Circuit instability was something I personally experienced while in school. An amplifier was designed to light an LED if my hand passes over a pyroelectric detector. I was too naive to put in three voltage gain stages. We were still using only BJTs, resistors. Bad idea. This is what happens:

They will teach you about the Common emitter

However, they fail to mention that the collector must be reverse-biased to ensure it works properly. If you are using a resistor between ground & emitter to increase gain stability and input impedance in a configuration such as this, it is possible to forget that the base to emitter can also be a diode and could end up forward-biased.

If you set your input voltage too high, in the even split configuration as above, it’s Vdd/2+ Vforward), your negative feedback will change into positive feedback.

My output signal didn’t match the input signal from my pyroelectric when I had three of them lined up in a row. It looked more like this:

It ran at about 1 MHz, with the frequency switching a little bit when I put my hand over the pyroelectric. WTF?

The lab’s graduate student couldn’t understand why it was doing this. That was what I discovered later.

They can teach you about instability, but they cannot remove the black magic.

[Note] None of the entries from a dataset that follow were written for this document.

(* ===== verification/Tunnel.v ===== *)
(** A stream of the edge from end to end (shph-edge/src/carrier.rs): the task
    that copies between the request, the backend and the response on the server
    ([handle_http2_request] after admission), the producer and the copying back on
    the client ([handle_socks5] after the SOCKS5 reply), joined by the two bodies
    of an HTTP/2 stream, which are ordered byte streams; and the activity clock
    that closes idle connections. *)
From Stdlib Require Import Sorting.Sorted.
From S2P Require Import Prelude Error Relay.

(** ** The activity of a connection *)

Record Http2Activity := mkActivity { last_activity : Z; active_streams : Z }.

Definition activity_new (now : Z) : Http2Activity := mkActivity now 0.
Definition touch (now : Z) (a : Http2Activity) : Http2Activity := mkActivity now (active_streams a).
Definition begin_stream (now : Z) (a : Http2Activity) : Http2Activity := mkActivity now (active_streams a + 1).
(** Dropping a stream guard. *)
Definition end_stream (now : Z) (a : Http2Activity) : Http2Activity := mkActivity now (saturating_sub (active_streams a) 1).
(** The check under the lock after which [wait_until_idle] returns. *)
Definition is_idle (idle_timeout now : Z) (a : Http2Activity) : bool :=
  (active_streams a =? 0) && (idle_timeout <=? saturating_sub now (last_activity a)).

(** ** The server's task *)

Definition RESPONSE_QUEUE : Z := 32.
Definition DUPLEX_BYTES : Z := 16 * 1024.

(** [request_task], [body_to_backend], [backend_to_response] *)
Definition request_kind (max_bytes : Z) : Copying := mkCopying (Some max_bytes) None false true.
Definition response_kind (max_bytes : Z) : Copying := mkCopying (Some max_bytes) (Some COPY_BUFFER_BYTES) true false.

(** [duplex] is the pipe between the first two loops, [queue] the channel of
    response frames and [delivered] what HTTP/2 has taken from it.  The idle timeout
    of a valid configuration is at least 100 ms ([EdgeConfig.limits_validate]), so
    the refusal of a zero timeout is not modelled here. *)
Record Stream := mkStream {
  s_max : Z; s_idle : Z; s_clock : Z;
  request_task : Copy; body_to_backend : Copy; backend_to_response : Copy;
  duplex : bytes; queue : list bytes; delivered : bytes;
  s_outcome : option (RelayError + Z * Z) }.

Definition stream_new (max_bytes idle_timeout now : Z) : Stream :=
  mkStream max_bytes idle_timeout now (copy_new now) (copy_new now) (copy_new now) [] [] [] None.

Inductive StreamEvent :=
  | OnRequest (p : Poll) | OnBody (p : Poll) | OnResponse (p : Poll)
  | Deliver | StreamTick (elapsed : Z) | ConnectionShutdown.

(** [try_join!]: the first error ends it, else all three have to end. *)
Definition join (s : Stream) : Stream :=
  let outcome :=
    match result_of (request_task s), result_of (body_to_backend s), result_of (backend_to_response s) with
    | Some (inl e), _, _ | _, Some (inl e), _ | _, _, Some (inl e) => Some (inl e)
    | Some (inr bytes_in), Some (inr _), Some (inr bytes_out) => Some (inr (bytes_in, bytes_out))
    | _, _, _ => None
    end in
  mkStream (s_max s) (s_idle s) (s_clock s) (request_task s) (body_to_backend s) (backend_to_response s)
    (duplex s) (queue s) (delivered s) outcome.
(** The loop of [with_supported_profiles]. *)
Fixpoint profile_mask (config : PhantomOneConfig) (profiles : list ProfileTier) (mask : Z) : result Z :=
  match profiles with
  | [] => Ok mask
  | p :: profiles =>
      if supports mask p then Err (protocol "duplicate supported policy profile")
      else
        let? _candidate := profile_config config p in
        profile_mask config profiles (Z.lor mask (profile_bit p))
  end.

Definition with_supported_profiles (profiles : list ProfileTier) (o : EnvelopeOffer)
  : result EnvelopeOffer :=
  if (zlen profiles =? 0) || (6 <? zlen profiles)
  then Err (protocol "policy must advertise 1..6 supported profiles")
  else
    let? mask := profile_mask (o_config o) profiles 0 in
    if negb (supports mask (profile (o_config o)))
    then Err (protocol "supported profiles omit the preferred profile")
    else if negb (profile_bound (o_config o)) && negb (mask =? profile_bit (profile (o_config o)))
    then Err (protocol "multiple profiles require a profile-bound envelope configuration")
    else Ok (mkEnvelopeOffer (binding o) mask (o_config o) (outbound_frame_limit o)
               (inbound_frame_limit o) (outbound_budget o) (inbound_budget o) (cover o)).

Definition with_directional_limits (outbound inbound : Z) (o : EnvelopeOffer) : result EnvelopeOffer :=
  do? validate_path_mtu outbound;
  do? validate_path_mtu inbound;
  let? outbound := ok_or (try_from u16_max outbound) (protocol "outbound frame limit is too large") in
  let? inbound := ok_or (try_from u16_max inbound) (protocol "inbound frame limit is too large") in
  Ok (mkEnvelopeOffer (binding o) (supported_profiles o) (o_config o) outbound inbound
        (outbound_budget o) (inbound_budget o) (cover o)).
(* ===== verification/NegotiatedTcp.v ===== *)
(** Negotiated sessions over TCP (shph-transport/src/envelope_policy.rs,
    [NegotiatedTcp]): Phantom One envelopes and cover traffic inside an encrypted
    session, under the budgets of the agreed policy.  The session below is any
    implementation of the [FrameLink] interface; the policy exchange that opens a
    negotiated session is in [PolicyExchange]. *)
From S2P Require Import Prelude Error Text Primitives Replay Stealth Obfuscation.
From S2P Require Import SessionCrypto PhantomOne TcpTransport FrameLink Cover EnvelopePolicy.

(** ** Usage counters *)

Record FrameUsage := mkFrameUsage { u_frames : Z; u_payload_bytes : Z }.
Definition FrameUsage_default : FrameUsage := mkFrameUsage 0 0.

(** [FrameUsage::reserve] *)
Definition usage_reserve (budget : FrameBudget) (payload_bytes : Z) (u : FrameUsage)
  : result unit * FrameUsage :=
  let! frames, u := (ok_or (checked_add u64_max (u_frames u) 1)
                       (ResourceExhausted "frame budget exhausted"), u) in
  let! payload_bytes, u := (ok_or (checked_add u64_max (u_payload_bytes u) payload_bytes)
                              (ResourceExhausted "payload budget exhausted"), u) in
  if (max_frames budget <? frames) || (max_payload_bytes budget <? payload_bytes)
  then (Err (ResourceExhausted "negotiated directional frame budget exhausted"), u)
  else (Ok (), mkFrameUsage frames payload_bytes).

(** The products are [u128]. *)
Definition cover_budget_allows (policy : CoverPolicy) (payload_bytes cover_bytes : Z) : bool :=
  let relative_allowance := payload_bytes * overhead_percent policy / 100 in
  cover_bytes <=? Z.min relative_allowance (maximum_bytes policy).

(** ** The session *)

Section Session.
Context {R S T : Type} `{RngOps R, FrameTx S, FrameRx T}.

(** [session_tx] and [session_rx] are the two directions of [session]; the clock
    [origin.elapsed()] is an argument of the operations that read it. *)
Record NegotiatedTcp := mkNegotiatedTcp {
  session_tx : S;
  session_rx : T;
  encoder : PhantomOneEncoder R;
  decoder : PhantomOneDecoder;
  out_limit : Z;
  in_limit : Z;
  out_budget : FrameBudget;
  in_budget : FrameBudget;
  sent_usage : FrameUsage;
  received_usage : FrameUsage;
  scheduler : CoverScheduler;
  agreed_cover : option CoverPolicy;
  received_cover_bytes : Z
}.
(** * my-crm-app: the pipeline board and the account editor of [src/App.jsx]

    A shallow embedding of the data transformations and event handlers of
    the CRM front end, and the properties the specification states about
    them.

    - JavaScript values that reach the handlers are an inductive type
      [jsval]; objects used as records with computed keys (the form state,
      Firestore payloads) are [gmap string _], so that an object spread
      [{...o, k: v}] is an [insert].
    - Event handlers are written in a small state-and-exception monad [M]
      over one record [st] that holds the React state of the two components
      and the external world (the document store, the console, the reply
      of the generative endpoint).
    - The board's snapshot handler and its aggregates are pure functions
      over lists of [account] records. *)

From stdpp Require Import base option list gmap strings pretty sorting.
From Stdlib Require Import ZArith Lia Ascii.

Local Open Scope string_scope.
Local Open Scope list_scope.
Local Open Scope Z_scope.
Local Set Warnings "-register-all".

(** ** JavaScript numbers, strings and values *)

(** A JS number: [NaN], an infinity, or a finite binary64 value, written as
    the decimal [m * 10^e] that it equals (a binary64 value is a multiple
    of a power of 2, so it has a finite decimal expansion). The functions
    below return finite values in one form, [e = 0] for an integer and else
    the negative [e] nearest to 0. The sign of a zero is not kept: the code
    reads numbers through [||], [+], [Math.max] and comparisons, which do
    not tell [-0] from [0]. *)
Inductive num : Type :=
| NaN
| Infty (negative : bool)
| Dec (m e : Z).
(** Setting the flag of a block keeps the chain. *)
Lemma mark_free_shape s pre b post v fs :
  shape c s (pre ++ b :: post) ->
  shape c (Heap (store (set_free v) (heap_base + span c pre) (buffer s))
                (last s) fs (first s))
        (pre ++ (b.1, v) :: post).
Proof.
  intros (Hne & Hs & Hl & Hsp).
  pose proof (seg_lookup _ _ _ _ _ _ Hs) as Hcell.
  pose proof (seg_sizes _ _ _ _ Hs) as Hall.
  apply Forall_app in Hall as [Hpre _].
  pose proof (span_sizes _ Hpre) as Hpre0.
  apply seg_app in Hs as [Hs1 (Ha & Hb & Hs2)].
  repeat split.
  - intros E. apply app_eq_nil in E as [_ E]. discriminate.
  - fields. apply seg_app. split; [|split; [|split]].
    + apply (seg_ext (buffer s)); [|exact Hs1].
      intros x Hx. apply store_lookup_ne. lia.
    + rewrite (store_lookup _ _ _ _ Ha). reflexivity.
    + exact Hb.
    + cbn [fst]. apply (seg_ext (buffer s)); [|exact Hs2].
      intros x Hx. apply store_lookup_ne. lia.
  - fields. intros l Hl'. rewrite (Hl l Hl').
    rewrite !last_addr_app by discriminate.
    destruct post; reflexivity.
  - rewrite span_app in *. exact Hsp.
Qed.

Plus, you get unintentional capacitance and inductance freaking everywhere in your circuits, and knowing how and where it’s going to come into play and affect stability, signal integrity and other performance aspects requires a lot of experience.

Image source: EDN

There’s also the stuff they sometimes don’t bother teaching you. Let’s suppose you want to put a capacitor in an integrated circuit. There are many reasons why you might want to do that. It is easiest to do this using silicon and a trace over it. It’s simple enough until you examine more of its characteristics.

chart from encyclopedia article – Citizendium

uh huh. Your capacitor will have a who-knows what capacitance.

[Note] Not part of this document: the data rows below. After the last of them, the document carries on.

(** * EthereumExplorer: a shallow embedding of src/EthereumExplorer.js

    The class wraps a web3 handle.  Its own state is a handful of plain
    JavaScript objects used as dictionaries (contracts, contractDetails,
    callbacks), a cache of gas defaults and a cached user account.  Every
    substantive operation is a request to the web3 library, to the wallet
    provider or to a user callback; the embedding keeps these requests as
    the nodes of a program tree, so that "queries the chain" and "answers
    from the cache" are visible in the shape of the tree. *)

From stdpp Require Import gmap strings list pretty.

Set Warnings "-register-all".
Open Scope Z_scope.

(** ** JavaScript values *)

(** The values that flow through the class unchanged: parameters of a
    contract method, payloads of events, options, accounts, prices. *)
Inductive JsVal : Type :=
| JUndefined
| JNull
| JBool (b : bool)
| JNum (n : Z)
| JStr (s : string)
| JArr (items : list JsVal)
| JObj (fields : list (string * JsVal)).

(** ToBoolean. *)
Definition truthy (v : JsVal) : bool :=
  match v with
  | JUndefined | JNull => false
  | JBool b => b
  | JNum n => negb (n =? 0)
  | JStr s => negb (String.eqb s "")
  | JArr _ | JObj _ => true
  end.

(** The [typeof] operator. *)
Definition typeof (v : JsVal) : string :=
  match v with
  | JUndefined => "undefined"
  | JNull | JArr _ | JObj _ => "object"
  | JBool _ => "boolean"
  | JNum _ => "number"
  | JStr _ => "string"
  end.
(** X3. On a payload that is a list, key-style access never returns an
    item: a key that is not an element of the list gives the sentinel
    [False], and a key that is an element raises [TypeError] (membership
    succeeds, indexing a list by a string does not). *)
Theorem getitem_on_list_payload (items : list json) (key : string) :
  (In (JStr key) items ->
   outcome_of (__getitem__ key (mkResult (JArr items))) = Raise TypeError)
  /\ (~ In (JStr key) items ->
      outcome_of (__getitem__ key (mkResult (JArr items))) = Return False_).
Proof.
  unfold __getitem__. rewrite bind_get. cbn [data contains].
  rewrite bind_lift_Return.
  destruct (existsb (is_str key) items) eqn:E.
  - apply existsb_is_str in E. split; [reflexivity | contradiction].
  - split; [|reflexivity].
    intros Hin. apply existsb_is_str in Hin. congruence.
Qed.

Lemma getitem_on_list_payload_witness :
  outcome_of (__getitem__ "pub.1" (mkResult (JArr [JStr "pub.1"; JStr "pub.2"])))
    = Raise TypeError
  /\ outcome_of (__getitem__ "pub.3" (mkResult (JArr [JStr "pub.1"; JStr "pub.2"])))
     = Return False_.
Proof.
  split.
  - apply (proj1 (getitem_on_list_payload [JStr "pub.1"; JStr "pub.2"] "pub.1")).
    simpl. tauto.
  - apply (proj2 (getitem_on_list_payload [JStr "pub.1"; JStr "pub.2"] "pub.3")).
    simpl. intros [H|[H|[]]]; discriminate H.
Defined.

Lemma keys_and_count_raises_iff_witness :
  exists e, outcome_of (keys_and_count
                          (mkResult (JObj [("publications", JArr []);
                                           ("total", JInt 5)]))) = Raise e.
Proof.
  apply (proj2 (proj2 (keys_and_count_raises_iff
                         [("publications", JArr []); ("total", JInt 5)]))).
  exists "total", (JInt 5). split; reflexivity.
Defined.

(* ===================================================================== *)
(** * More on chunks_of *)
(* ===================================================================== *)

(** X4. The sizes that are not positive: with size 0 the generator yields
    nothing, whatever the data holds; with a negative size it raises
    [ValueError]. *)
Theorem chunks_of_without_size {A : Type} (data : list A) (size : Z) :
  (size = 0 -> chunks_of data size = Return [])
  /\ (size < 0 -> chunks_of data size = Raise ValueError).
Proof.
  split.
  - intros ->. unfold chunks_of, chunks_from, islice. cbn.
    now simp chunks_loop.
  - intros Hs. unfold chunks_of. destruct (Z.ltb_spec size 0); [reflexivity | lia].
Qed.

Lemma chunks_of_without_size_witness :
  chunks_of [1; 2; 3] 0 = Return [] /\ chunks_of [1; 2; 3] (-1) = Raise ValueError.
Proof.
  split.
  - apply (proj1 (chunks_of_without_size [1; 2; 3] 0)). reflexivity.
  - apply (proj2 (chunks_of_without_size [1; 2; 3] (-1))). reflexivity.
Defined.

Lemma chunks_from_count {A : Type} (size : nat) (l : list A) :
  (0 < size)%nat ->
  List.length (chunks_from size l) = ((List.length l + size - 1) / size)%nat.
Proof.
  intros Hs.
  apply (chunks_from_rounds size
           (fun l cs => List.length cs = ((List.length l + size - 1) / size)%nat));
    auto.
  - cbn [List.length]. symmetry. apply Nat.div_small. lia.
  - intros l0 Hl0 IH. cbn [List.length]. rewrite IH, length_skipn.
    assert (Hlen : (0 < List.length l0)%nat).
    { destruct l0; [contradiction | cbn; lia]. }
    destruct (Nat.le_gt_cases (List.length l0) size) as [Hle|Hgt].
    + replace (List.length l0 - size + size - 1)%nat with (size - 1)%nat by lia.
      rewrite (Nat.div_small (size - 1)) by lia.
      apply (Nat.div_unique _ _ 1%nat (List.length l0 - 1)%nat); lia.
    + replace (List.length l0 + size - 1)%nat
        with ((List.length l0 - size + size - 1) + 1 * size)%nat by lia.
      rewrite Nat.div_add by lia. lia.
Qed.
Lemma main_step_below_capacity line s :
  request_count (final (main_step cfg env line s)) < WINDOW_SIZE cfg ->
  error_rate_alerts (output (final (main_step cfg env line s))) =
  error_rate_alerts (output s).
Proof.
  unfold main_step. destruct (parse_log_line line) as [data|e]; [|done].
  set (s1 := track_request cfg data s).
  assert (O1 : output s1 = output s).
  { unfold s1, track_request. destruct (truthy_int _); [|done].
    by destruct (upstream_status data). }
  set (s2 := track_pool cfg env data s1).
  assert (O2 : error_rate_alerts (output s2) = error_rate_alerts (output s1)).
  { unfold s2, track_pool. destruct (truthy_str _); [|done].
    apply detect_failover_error_rate_alerts. }
  destruct (main_step_tail_frame cfg env data s1) as [_ Hc]. cbv zeta in Hc.
  fold s2 in Hc. rewrite Hc. intros Hlt.
  assert (C2 : request_count s2 = request_count s1).
  { unfold s2, track_pool. destruct (truthy_str _); [|done].
    apply (detect_failover_frame cfg env). }
  unfold track_error_rate.
  destruct (Z.leb_spec (WINDOW_SIZE cfg) (request_count s2)) as [|_]; [lia|].
  cbn [final]. unfold debug_output.
  destruct (_ =? _).
  - unfold print. cbn [output]. rewrite error_rate_alerts_snoc by done.
    by rewrite O2, O1.
  - by rewrite O2, O1.
Qed.

(** X8. As long as the request counter is below the window size no
    high-error-rate alert is raised: a run that ends with fewer than
    [WINDOW_SIZE] tracked requests has printed none. *)
Theorem no_error_rate_alert_before_saturation (lines : list string) (s : State) :
  request_count (final (main_loop cfg env lines s)) < WINDOW_SIZE cfg ->
  error_rate_alerts (output (final (main_loop cfg env lines s))) =
  error_rate_alerts (output s).
Proof.
  revert s. induction lines as [|line rest IH]; intros s; [done|].
  cbn [main_loop].
  pose proof (main_step_below_capacity line s) as Hstep.
  destruct (main_step cfg env line s) as [s'|e s'] eqn:E; cbn [final] in *.
  - intros Hlt. pose proof (main_loop_count cfg env rest s') as Hmono.
    rewrite (IH s' Hlt). apply Hstep. lia.
  - cbn [print request_count output]. intros Hlt.
    rewrite error_rate_alerts_snoc by done. by apply Hstep.
Qed.

End LoopAlerts.

Lemma no_error_rate_alert_before_saturation_witness :
  error_rate_alerts
    (output (final (main_loop default_cfg (env_ok 1)
                      ["upstream_status=500"; "upstream_status=502"]
                      initial_state))) = [].
Proof.
  apply (no_error_rate_alert_before_saturation default_cfg (env_ok 1)
           ["upstream_status=500"; "upstream_status=502"] initial_state).
  pose proof (main_loop_count default_cfg (env_ok 1)
                ["upstream_status=500"; "upstream_status=502"] initial_state)
    as H.
  cbn [length initial_state request_count] in H.
  change (WINDOW_SIZE default_cfg) with 200. lia.
Defined.

Section LoopState.

Variable cfg : Config.
Variable env : Env.

Lemma detect_failover_sets_pool q s :
  q <> EmptyString -> last_pool (detect_failover cfg env (Some q) s) = Some q.
Proof.
  intros Hq. unfold detect_failover. destruct q as [|c q]; [done|].
  destruct (last_pool s) as [previous|] eqn:E; [|reflexivity].
  destruct (String.eqb_spec (String c q) previous) as [->|Hne];
    cbn [negb]; [exact E|].
  unfold now. cbv beta iota zeta. reflexivity.
Qed.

It hasn’t been dark magic. You learn the most by experiencing things, not by reading.

You can get really into black magic when you actually make devices. The design depends on your expectations of electron and hole mobilities, as well as variability in threshold voltages. These are things you can control, but they are often not as well as you would like.

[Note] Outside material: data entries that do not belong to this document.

Lemma round_without_new_disks_witness :
  get_disks sda_alone ⊆ get_disks sda_and_sdc
  /\ fst (tick (get_disks sda_and_sdc) sda_alone quiet_env (initial_state []))
     = Ok (get_disks sda_alone).
Proof.
  assert (H : get_disks sda_alone ⊆ get_disks sda_and_sdc).
  { apply (bool_decide_eq_true_1 (get_disks sda_alone ⊆ get_disks sda_and_sdc)).
    vm_compute. reflexivity. }
  split; [exact H|].
  rewrite (round_without_new_disks (get_disks sda_and_sdc) sda_alone quiet_env
             (initial_state []) H).
  reflexivity.
Defined.

(** X19: while the polls keep showing the disks that are known, the loop
    of [main] does nothing but sleep: a disk that stays plugged in is not
    processed again, round after round. *)
Theorem known_disks_are_left_alone polls : forall known w st,
  Forall (fun dev => get_disks dev = known) polls ->
  main_loop known polls w st
  = (Ok known,
     mkState (stdin st) (listings st) (trace st ++ repeat Sleep (length polls))).
Proof.
  induction polls as [|dev rest IH]; intros known w st Hall.
  - simpl. unfold ret. rewrite app_nil_r. now destruct st.
  - inversion Hall as [|? ? Hdev Hrest]; subst.
    cbn [main_loop]. unfold bind at 1.
    rewrite tick_without_arrivals by reflexivity.
    assert (Hnone : get_disks dev ∖ get_disks dev = ∅)
      by (apply subseteq_difference_empty; reflexivity).
    rewrite Hnone, size_empty. change (0 <? 0)%nat with false. cbv iota.
    cbn [app].
    assert (Hsame : get_disks dev ∖ ∅ = get_disks dev)
      by (apply set_eq; intros x; set_solver).
    rewrite Hsame. rewrite (IH (get_disks dev) w _ Hrest).
    cbn [stdin listings trace length repeat].
    now rewrite <- app_assoc.
Qed.

Lemma known_disks_are_left_alone_witness :
  Forall (fun dev => get_disks dev = get_disks sda_and_sdc)
    [sda_and_sdc; sda_and_sdc; sda_and_sdc]
  /\ trace (snd (main_loop (get_disks sda_and_sdc)
                   [sda_and_sdc; sda_and_sdc; sda_and_sdc]
                   quiet_env (initial_state [])))
     = [Sleep; Sleep; Sleep].
Proof.
  assert (H : Forall (fun dev => get_disks dev = get_disks sda_and_sdc)
                [sda_and_sdc; sda_and_sdc; sda_and_sdc])
    by (repeat constructor).
  split; [exact H|].
  rewrite (known_disks_are_left_alone [sda_and_sdc; sda_and_sdc; sda_and_sdc]
             (get_disks sda_and_sdc) quiet_env (initial_state []) H).
  reflexivity.
Defined.

Lemma udevadm_argv_inj a b : udevadm_argv a = udevadm_argv b -> a = b.
Proof.
  unfold udevadm_argv. intros H. injection H as H. now apply append_inj_l in H.
Qed.

Lemma disk_event_udevadm path disk :
  disk_event path (Run (udevadm_argv disk)) -> disk = path.
Proof.
  simpl. intros [H | [H | [H | (part & _ & H)]]].
  - now apply udevadm_argv_inj.
  - unfold udevadm_argv in H. discriminate H.
  - discriminate H.
  - discriminate H.
Qed.

Lemma adds_only_process_new_disks disks : forall known,
  adds_only (tick_event disks) (process_new_disks disks known).
Proof.
  induction disks as [|disk rest IH]; intros known; simpl.
  - apply adds_only_ret.
  - apply adds_only_bind.
    + apply (adds_only_impl (disk_event disk)); [|apply adds_only_process_disk].
      intros e He. left. exists disk. split; [now left | exact He].
    + intros _. apply (adds_only_impl (tick_event rest)); [|apply IH].
      intros e [(d & Hd & He) | He]; [left; exists d; split; [now right | exact He]|].
      now right.
Qed.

Source: The Threat of Semiconductor Variability

IEEE Spectrum

Chipmakers noticed a problem about 10 years ago: Even the most advanced manufacturing processes couldn’t produce chips with consistent properties. Two transistors made from the same silicon piece will have different electrical properties.

There’s a black magic to chip designers that they don’t understand.

Engineers often refer to analog circuit design as black magic. This is because there are many things that can happen, mostly because you have simplified your model and overlook a lot of things. The majority of the time.

The same was true about RF engineering. There are many stray fields effects that can occur, which we used to have problems with when we didn’t have the right models.